Aldığım nefes sonrası dikkati bu defa gözlerime kaymıştı. İkimizde sessizdik.
Eğildiğinde tam kalbim durdu diyecekken dudağımın kenarına yakın bir yere dudaklarını değdirip saniyesinde çekildi.
Ah içim titredi.
Yani öpüşme kadar sarsıcı olmuştu. Çünkü ilk kez dudaklarını böyle yakınımda hissetmiştim.

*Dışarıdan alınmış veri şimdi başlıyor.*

(** What is common to [catch] labels and [try] without labels. *)
Lemma catch_part flags c d c1 c1' c2 c3 c' sid h s sh : wf c → c_scopeStack c ≠ [] → m_catchFinallyFollowBlock c = None → copen c d sid h None → opens isVoid flags h c d →
  sid = c_scopeCount c → sc_frame (scope d sid) = Some (next_frame (sc_frame (child c))) → f_HasCatch (sc_flags (scope d sid)) = true → good s → compile isVoid isErrorCode s d = inl (tt, c1) →
  (kept d c1 → reflag sid c1 c1') →
  f_Function (sc_flags (scope d sid)) = bool_decide (c_scopeStack c = [0]) →
  (scope c1 sid = scope d sid → f_Catch (sc_flags (scope c1' sid)) = false ∧ f_FinallyAhead (sc_flags (scope c1' sid)) = false ∧ f_Function (sc_flags (scope c1' sid)) = f_Function (sc_flags (scope d sid))) →
  catchLabel isVoid c1' = inl (tt, c2) → good sh → ControlFlowSim.free sh = true → compile isVoid isErrorCode sh c2 = inl (tt, c3) →
  (∀ sid2, c_scopeStack c3 = sid2 :: c_scopeStack c → f_Try (sc_flags (scope c3 sid2)) = false → f_Catch (sc_flags (scope c3 sid2)) = true → f_FinallyAhead (sc_flags (scope c3 sid2)) = false → wf c3 →
    ∃ c3x d3, c' = pop d3 ∧ reflag sid2 c3 c3x ∧ finalizeCatchScope c3x = inl (tt, d3)) →
  ∃ cr cj c3x d3, c' = pop d3 ∧ kept c (pop d3) ∧ catch_code c d c1 c1' cr cj c2 c3 c3x d3 sid h s sh.
Proof.
  intros W Hne Hfo Cp Op Esid Hf Hhc IH Hs HR Hfun Hfl Hl IHh Hfree Hh Hend. pose proof (o_frame _ _ _ _ _ Op) as Fr. pose proof (o_stack _ _ _ _ _ Op) as Hst. assert (Wd : wf d) by apply Fr.
  assert (Hok : ok s d c1).
  { apply IH; [done|done|apply empty_open, (sf_code _ _ _ _ _ Fr)|by rewrite Hst|rewrite Hst; by destruct (c_scopeStack c)|left; by rewrite (o_follow _ _ _ _ _ Op)]. }
  pose proof Hok as [K _]. specialize (HR K). assert (Es1 : scope c1 sid = scope d sid) by (apply (kp_scopes _ _ _ K), (cp_sid _ _ _ _ _ Cp)).
  destruct (Hfl Es1) as (Fl1 & Fl2 & Fl3). rewrite child_frame in Hf by done.
  destruct (catch_label_part flags c d c1 c1' c2 sid h W Hne Hfo Cp Op K HR Fl1 Fl2 Hf Hl) as (cr & cj & Hret & Gr & B & F).
  pose proof (cs_label _ _ _ _ _ _ F) as L. assert (W2 : wf c2) by apply L. destruct (lb_here _ _ _ _ _ _ _ _ L) as [Hc Hcode]. pose proof (in_stack _ _ _ (cs_inside _ _ _ _ _ _ F)) as St2.
  assert (Hokh : ok sh c2 c3).
  { apply IHh; [done|done|apply empty_open; by rewrite Hc|by rewrite St2|rewrite St2; by destruct (c_scopeStack c)|by right]. }
  pose proof Hokh as [Kh _]. assert (Es3 : scope c3 (c_scopeCount cj) = scope c2 (c_scopeCount cj)) by (apply (kp_scopes _ _ _ Kh); rewrite (lb_count _ _ _ _ _ _ _ _ L); lia).
  destruct (cs_flags _ _ _ _ _ _ F) as (C1 & C2 & C3 & _). rewrite <-Es3 in C1, C2, C3.
  destruct (Hend (c_scopeCount cj)) as (c3x & d3 & -> & R3 & Hfin); [by rewrite (kp_stack _ _ _ Kh), St2|done|done|done|apply Kh|].
  assert (Gc : grows none c cr) by (eapply grows_trans0; [apply (cp_grows _ _ _ _ _ Cp)|apply (bh_grows _ _ _ _ _ _ B)]).
  destruct (catch_end c cr cj c2 (scope cr sid) h c3 c3x d3 W Gc F (cp_new _ _ _ _ _ Cp) Kh R3 Hfin Hfo) as (Kc & X3 & Hb & Hp).
  exists cr, cj, c3x, d3. split; [done|]. split; [done|]. split; try done; [intros Hr; by apply (sf_reached _ _ _ _ _ Fr)|by rewrite Fl3|].
  intros hs m X Hpre. by apply Hp.
Qed.

Definition scope_ok (s : stmt) (c c' : CState) : Prop := kept c c' ∧ ∀ fuel k hs m o w, ext c' fin → around hs k c → pre hs c m →
  eval isErrorCode fuel k s (k_world m) = Some (o, w) → catch_post hs c c' m o w.

Lemma catch_scope_ok flags isTry s s_catch sh c d c1 c1' cr cj c2 c3 c3x d3 sid h : handler isTry s_catch = Some sh → kept c (pop d3) → catch_code c d c1 c1' cr cj c2 c3 c3x d3 sid h s sh →
  opens isVoid flags h c d → scope_ok (SScope isTry s s_catch None) c (pop d3).
Proof.
  intros Hh K C Op. split; [done|]. intros fuel k hs m o w X A Hp Hev. destruct fuel as [|fuel]; [done|].
  apply eval_scope in Hev as (o1 & w1 & o2 & w2 & H1 & H2 & -> & ->). rewrite Hh in H1, H2. rewrite bool_decide_eq_true_2, orb_true_r in H1 by (by eexists).
  eapply (catch_sim c d c1 c1' cr cj c2 c3 c3x d3 sid h s sh flags fuel hs k o1 w1 o2 w2 m); done.
Qed.

Lemma catch_good isTry s sh : good s → good sh → ControlFlowSim.free sh = true → ∀ c c', compile isVoid isErrorCode (SScope isTry s (Some sh) None) c = inl (tt, c') → wf c →
  c_scopeStack c ≠ [] → m_catchFinallyFollowBlock c = None → scope_ok (SScope isTry s (Some sh) None) c c'.
Proof.
  intros IH IHh Hfree c c' H W Hne Hfo. cbn in H. comp_step H. rename select (openScope _ _ = _) into Ho. rename select (compile _ _ s _ = _) into Hs. rename select (catchLabel _ _ = _) into Hl.
  rename select (compile _ _ sh _ = _) into Hh. units.
  rename c0 into d, c3 into c4; rename c2 into c3; rename c4 into c2. set (flags := anchor_flags isTry (Some sh) None) in *.
  destruct (opened_catch flags c _ d Ho W Hne) as (h & ff & Cp & Op & -> & Hff & Es); [by destruct isTry|done|]. destruct ff; [done|].
  destruct (opened_flags_label flags c Hne) as (O1 & O2 & O3 & O4 & O5 & O6 & O7 & O8). change (f_Catch flags) with false in O2. change (f_FinallyAhead flags) with false in O5. change (f_Function flags) with false in O8.
  destruct (catch_part flags c d c1 c1 c2 c3 c' _ h s sh W Hne Hfo Cp Op eq_refl) as (cr & cj & c3x & d3 & -> & K & C); try done.
  - by rewrite Es.
  - rewrite Es. cbn [sc_flags]. rewrite O6. unfold flags, anchor_flags. cbn. by destruct isTry; rewrite orb_true_r.
  - intros K. apply reflag_refl, K.
  - rewrite Es. exact O8.
  - intros ->. by rewrite Es.
  - intros sid2 St F1 F2 F3 W3. destruct (closeScope_catch_inv isVoid c3 c' sid2 _ H St F1 F2 F3) as (d3 & Hd & ->). eexists _, d3. split; [done|]. split; [|exact Hd].
    apply reflag_upd; [by apply reflag_refl|done].
  - by eapply catch_scope_ok.
Qed.

Lemma static_ahead x : static (catch_ahead x) = static x.
Proof. unfold catch_ahead, static. cbn. by rewrite !orb_false_r. Qed.

(** A [try] without labels. *)
Lemma try_good s : good s → good SSkip → ∀ c c', compile isVoid isErrorCode (SScope true s None None) c = inl (tt, c') → wf c →
  c_scopeStack c ≠ [] → m_catchFinallyFollowBlock c = None → scope_ok (SScope true s None None) c c'.
Proof.
  intros IH IHh c c' H W Hne Hfo. cbn in H. comp_step H. rename select (openScope _ _ = _) into Ho. rename select (compile _ _ s _ = _) into Hs. units. rename c0 into d.
  set (flags := anchor_flags true None None) in *. destruct (opened_catch flags c _ d Ho W Hne eq_refl eq_refl) as (h & ff & Cp & Op & -> & Hff & Es). destruct ff; [done|].
  destruct (opened_flags_label flags c Hne) as (O1 & O2 & O3 & O4 & O5 & O6 & O7 & O8).
  change (f_Try flags) with true in O1. change (f_Catch flags) with false in O2. change (f_CatchAhead flags) with false in O4. change (f_FinallyAhead flags) with false in O5. change (f_Function flags) with false in O8. change (f_HasCatch flags) with true in O6.
  pose proof (o_stack _ _ _ _ _ Op) as Hst. set (sid := c_scopeCount c) in *. assert (Wd : wf d) by apply (o_frame _ _ _ _ _ Op).
  destruct (IH d c1 Hs Wd) as [K _]; [apply empty_open, (sf_code _ _ _ _ _ (o_frame _ _ _ _ _ Op))|by rewrite Hst|rewrite Hst; by destruct (c_scopeStack c)|left; by rewrite (o_follow _ _ _ _ _ Op)|].
  assert (Es1 : scope c1 sid = scope d sid) by (apply (kp_scopes _ _ _ K), (cp_sid _ _ _ _ _ Cp)).
  destruct (closeScope_try_inv isVoid c1 c' sid (c_scopeStack c) H) as (c2 & d3 & Hl & Hd & ->); [by rewrite (kp_stack _ _ _ K)|by rewrite Es1, Es..|].
  set (c1' := upd_scp sid catch_ahead (upd_scp sid clear_try c1)) in *.
  destruct (catch_part flags c d c1 c1' c2 c2 (pop d3) sid h s SSkip W Hne Hfo Cp Op eq_refl) as (cr & cj & c3x & d3' & Ed & K' & C); try done.
  - by rewrite Es.
  - rewrite Es. cbn [sc_flags]. by rewrite O6, orb_true_r.
  - intros _. apply reflag_upd; [apply reflag_upd; [apply reflag_refl, K|done]|apply static_ahead].
  - rewrite Es. exact O8.
  - intros _. unfold c1'. rewrite !scope_upd, !decide_True by done. rewrite Es1, Es. set (fl := opened_flags flags c) in *. clearbody fl. cbn. rewrite O2, O5, !orb_false_r. done.
  - intros sid2 St _ _ _ W2. exists c2, d3. split; [done|]. split; [by apply reflag_refl|done].
  - rewrite Ed. by eapply catch_scope_ok.
Qed.
End catch.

-"Seni kırdığım için tekrar özür dilerim. O denizde giydiğin bez parçasından sonra da fazla sinirlenmiştim böyle patladım." derken hala çekilmediği için sözlerine pek odaklanamamıştım.
-"Beni dinliyor musun ?"
Başımı sallayıp yutkundum. Ve sonunda gözlerine baktım.
Terledim mi ne ?
Bacaklarımı birbirine sürtüp altında kıpırdanırken tekrar eğildi. Bu defa burnunu boynuma bastırmıştı.
-"Ne yapacağım ben seninle ?" dedi iç geçirerek.
Heyecandan uyuşmaya dönen kollarımı kaldırıp boynuna doğru attım ve o görmediği için rahatça gülümsedim.
-"Uyuyacaktın." dedim dalga geçer gibi.
-"Uyumadan önce bana kendinden bahset. Hiçbir şey bilmiyorum." dedikten sonra ilk önce beni ardından kendisini örtünün altına soktu.
Birbirimizi tanımadan bir araya geldiğimiz için normaldi.
-"Çok sevdiğim restoranım haricinde başka bir ilgi alanım yok. Arkadaşlarımla vakit geçirmeyi seviyorum. Ailemle dediğim gibi geldiklerinde ancak o da çok sık olmuyor. "
-"Bu arada kaç yaşındasın ?" diye sorunca gülesim gelmişti.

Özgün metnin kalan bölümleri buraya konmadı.